**Brief**. When you reach the line with "(** The iteration over the" in the data below, begin printing lines exactly, and stop once the line with "inside the loop. *)" has been printed.

**Information supplied**.
(** Whitespace before and after a text changes no field that is computed
    from the words: the word counts, the word classes, the times and
    [topWords] are those of the text itself. *)
Theorem padding_keeps_words (U : UnicodeDB) (T : Textstat)
  (l text r : pystr) :
  whitespace_only l -> whitespace_only r ->
  exists m m',
    calculate_text_metrics text = Ok m
    /\ calculate_text_metrics (l ++ text ++ r) = Ok m'
    /\ wordCount m' = wordCount m
    /\ uniqueWordCount m' = uniqueWordCount m
    /\ wordsThreeSyllables m' = wordsThreeSyllables m
    /\ wordsMoreThan4Syllables m' = wordsMoreThan4Syllables m
    /\ wordsMoreThan12Letters m' = wordsMoreThan12Letters m
    /\ percWordsThreeSyllables m' = percWordsThreeSyllables m
    /\ percWordsMoreThan4Syllables m' = percWordsMoreThan4Syllables m
    /\ percWordsMoreThan12Letters m' = percWordsMoreThan12Letters m
    /\ avgSpeakingTime m' = avgSpeakingTime m
    /\ avgReadingTime m' = avgReadingTime m
    /\ avgWritingTime m' = avgWritingTime m
    /\ readingTime m' = readingTime m
    /\ topWords m' = topWords m.
Proof.
  intros Hl Hr.
  destruct (calculate_text_metrics_run text) as (m & E & R).
  destruct (calculate_text_metrics_run (l ++ text ++ r)) as (m' & E' & R').
  exists m, m'. split; [exact E|]. split; [exact E'|].
  destruct R, R'.
  repeat match goal with
         | Hf : ?f m = _ |- _ => rewrite Hf; clear Hf
         | Hf : ?f m' = _ |- _ => rewrite Hf; clear Hf
         end.
  rewrite (words_of_padded l text r Hl Hr).
  repeat split; reflexivity.
Qed.

Lemma padding_keeps_words_witness :
  exists m m',
    @calculate_text_metrics Demo.unicode Demo.textstat (lit "So it goes.")
    = Ok m
    /\ @calculate_text_metrics Demo.unicode Demo.textstat
         ([32; 10]%N ++ lit "So it goes." ++ [9; 32]%N) = Ok m'
    /\ wordCount m' = wordCount m
    /\ uniqueWordCount m' = uniqueWordCount m
    /\ wordsThreeSyllables m' = wordsThreeSyllables m
    /\ wordsMoreThan4Syllables m' = wordsMoreThan4Syllables m
    /\ wordsMoreThan12Letters m' = wordsMoreThan12Letters m
    /\ percWordsThreeSyllables m' = percWordsThreeSyllables m
    /\ percWordsMoreThan4Syllables m' = percWordsMoreThan4Syllables m
    /\ percWordsMoreThan12Letters m' = percWordsMoreThan12Letters m
    /\ avgSpeakingTime m' = avgSpeakingTime m
    /\ avgReadingTime m' = avgReadingTime m
    /\ avgWritingTime m' = avgWritingTime m
    /\ readingTime m' = readingTime m
    /\ topWords m' = topWords m.
Proof.
  apply (padding_keeps_words Demo.unicode Demo.textstat
           [32; 10]%N (lit "So it goes.") [9; 32]%N);
    repeat constructor.
Defined.

(* ===================================================================== *)
(** * The CSV stores ([csv_logger.py]) *)
(* ===================================================================== *)

(** Modelling conventions, besides those of the engine.
    - A CSV file is the list of the records that [csv.writer] has written
      to it, each on a line of its own that ends with a line break:
      [Lines records].  [csv.reader] reads the records back as they were
      written.  A path that does not exist is [Missing].  A file with any
      other content (a last line without a line break, bytes that are not
      UTF-8) is [Unparsed]: the model does not say what the functions do
      with it, their outcome is [Unknown].
    - Reading fails on a field of more than 131072 characters, the field
      size limit of the [csv] module: the reader raises [_csv.Error] when
      it gets to the record that has the field, not before.
    - Writing fails on a string with a surrogate code point, which has no
      encoding in UTF-8: [writerow] raises [UnicodeEncodeError] and writes
      nothing of the record; the header of a new file has been written by
      then, and stays.
    - Opening a file does not fail.
    - The clock and the salt of the password hash are inputs. *)

Module CsvLogger.

(** The exceptions the stores and the routes can let escape; [CsvError]
    is [_csv.Error], [Uncaught] an exception of the built-in classes the
    engine uses. *)
Inductive error : Type :=
| AttributeError
| TypeError
| UnicodeEncodeError
| CsvError
| Uncaught (e : exn).

(** What a call does: it returns, it raises, or the model does not say. *)
Inductive outcome (A : Type) : Type :=
| Done (a : A)
| Fail (e : error)
| Unknown.
Arguments Done {A} a.
Arguments Fail {A} e.
Arguments Unknown {A}.

Definition record := list pystr.

Inductive csv_file : Type :=
| Missing
| Lines (records : list record)
| Unparsed.

Definition USERS_HEADERS : record :=
  [lit "Timestamp"; lit "Email"; lit "Password"].

Definition PROJECT_HEADERS : record :=
  [lit "Timestamp"; lit "Project Name"; lit "User Email"].

Definition EMAIL : pystr := lit "Email".
Definition PASSWORD : pystr := lit "Password".
Definition USER_EMAIL : pystr := lit "User Email".
Definition PROJECT_NAME : pystr := lit "Project Name".
Definition DEFAULT_PROJECT : pystr := lit "Default Project".

(** [csv.field_size_limit()] *)
Definition FIELD_LIMIT : Z := 131072.

(** The reader accepts the record: no field is longer than the limit. *)
Definition readable (r : record) : bool :=
  forallb (fun field => len field <=? FIELD_LIMIT) r.

(** The string has an encoding in UTF-8: no code point is a surrogate. *)
Definition encodable (s : pystr) : bool :=
  forallb (fun c => negb (in_range 55296 57343 c)) s.

Definition writable (r : record) : bool := forallb encodable r.

(** The file once it has been opened for appending and the header has
    been written if the path did not exist. *)
Definition opened (headers : record) (file : csv_file) : csv_file :=
  match file with
  | Missing => Lines [headers]
  | _ => file
  end.

(** The pattern shared by the three writers:
    [file_exists = os.path.exists(path)], then, with the file opened for
    appending, [writer.writerow(headers)] unless [file_exists], and
    [writer.writerow(row)].  The headers are ASCII literals.  The result
    is the file afterwards and what the call did. *)
Definition append_row (headers : record) (file : csv_file) (row : record)
  : csv_file * outcome unit :=
  match opened headers file with
  | Lines records =>
      if writable row then (Lines (records ++ [row]), Done tt)
      else (Lines records, Fail UnicodeEncodeError)
  | other => (other, Unknown)
  end.

(** A value of a row of [csv.DictReader]: a string, or [None] for a field
    the record is too short to have. *)
Definition cell := option pystr.

(** [dict(zip(fieldnames, row))], then [d[key] = None] for the field names
    beyond the record.  A record longer than the field names also gets the
    key [None], which no lookup below can name. *)
Definition to_dict (fieldnames row : record) : dict cell :=
  let zipped :=
    fold_left (fun d kv => dict_set d (fst kv) (Some (snd kv)))
      (combine fieldnames row) [] in
  fold_left (fun d key => dict_set d key None)
    (skipn (length row) fieldnames) zipped.

Definition is_blank_record (r : record) : bool :=
  match r with [] => true | _ :: _ => false end.

(** The steps of the iteration over [csv.DictReader] after the field
    names: a row for each record, an empty record being skipped; a record
    that cannot be read ends the iteration with [_csv.Error]. *)
Fixpoint read_rows (fieldnames : record) (records : list record)
  : list (outcome (dict cell)) :=
  match records with
  | [] => []
  | r :: rest =>
      if negb (readable r) then [Fail CsvError]
      else if is_blank_record r then read_rows fieldnames rest
      else Done (to_dict fieldnames r) :: read_rows fieldnames rest
  end.

(** The iteration over [csv.DictReader]: the first record is the field
    names, read when the loop asks for the first row. *)
Definition dict_reader (records : list record)
  : list (outcome (dict cell)) :=
  match records with
  | [] => []
  | fieldnames :: rest =>
      if readable fieldnames then read_rows fieldnames rest
      else [Fail CsvError]
  end.

(** The iteration over the rows of a file that may not exist. *)
Definition rows_of (file : csv_file) : list (outcome (dict cell)) :=
  match file with
  | Missing => []
  | Lines records => dict_reader records
  | Unparsed => [Unknown]
  end.

End CsvLogger.

Import CsvLogger.

(** The two functions imported from [werkzeug.security];
    [generate_password_hash] draws a salt.  Both can raise:
    [check_password_hash] does on a stored hash of a method it does not
    know, both do on a password that has no encoding in UTF-8. *)
Class Werkzeug := {
  generate_password_hash : pystr -> pystr -> outcome pystr;
  check_password_hash : pystr -> pystr -> outcome bool
}.

Section Stores.

Context `{UnicodeDB} `{Werkzeug}.

(** [row.get(key, default).lower() == other.lower()] *)
Definition field_matches (row : dict cell) (key other : pystr)
  : outcome bool :=
  match dict_get row key (Some []) with
  | None => Fail AttributeError
  | Some value => Done (PyStr.eqb (lower value) (lower other))
  end.

(** The loop of [register_user]: [True] when it returns [False] from
    inside the loop. *)
Fixpoint email_taken (rows : list (outcome (dict cell))) (email : pystr)
  : outcome bool :=
  match rows with
  | [] => Done false
  | Done row :: rest =>
      match field_matches row EMAIL email with
      | Done true => Done true
      | Done false => email_taken rest email
      | Fail e => Fail e
      | Unknown => Unknown
      end
  | Fail e :: _ => Fail e
  | Unknown :: _ => Unknown
  end.

(** [now] is [datetime.now().strftime("%Y-%m-%d %H:%M:%S")], [salt] the
    salt drawn by [generate_password_hash].  The result is the users file
    afterwards and what the call did. *)
Definition register_user (now salt : pystr) (users : csv_file)
  (email password : pystr) : csv_file * outcome bool :=
  match email_taken (rows_of users) email with
  | Done true => (users, Done false)
  | Done false =>
      match generate_password_hash salt password with
      | Done hashed =>
          match append_row USERS_HEADERS users [now; email; hashed] with
          | (users', Done _) => (users', Done true)
          | (users', Fail e) => (users', Fail e)
          | (users', Unknown) => (users', Unknown)
          end
      | Fail e => (users, Fail e)
      | Unknown => (users, Unknown)
      end
  | Fail e => (users, Fail e)
  | Unknown => (users, Unknown)
  end.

**Reply to the task**.
(** The iteration over the rows of a file that may not exist. *)
Definition rows_of (file : csv_file) : list (outcome (dict cell)) :=
  match file with
  | Missing => []
  | Lines records => dict_reader records
  | Unparsed => [Unknown]
  end.

End CsvLogger.

Import CsvLogger.

(** The two functions imported from [werkzeug.security];
    [generate_password_hash] draws a salt.  Both can raise:
    [check_password_hash] does on a stored hash of a method it does not
    know, both do on a password that has no encoding in UTF-8. *)
Class Werkzeug := {
  generate_password_hash : pystr -> pystr -> outcome pystr;
  check_password_hash : pystr -> pystr -> outcome bool
}.

Section Stores.

Context `{UnicodeDB} `{Werkzeug}.

(** [row.get(key, default).lower() == other.lower()] *)
Definition field_matches (row : dict cell) (key other : pystr)
  : outcome bool :=
  match dict_get row key (Some []) with
  | None => Fail AttributeError
  | Some value => Done (PyStr.eqb (lower value) (lower other))
  end.

(** The loop of [register_user]: [True] when it returns [False] from
    inside the loop. *)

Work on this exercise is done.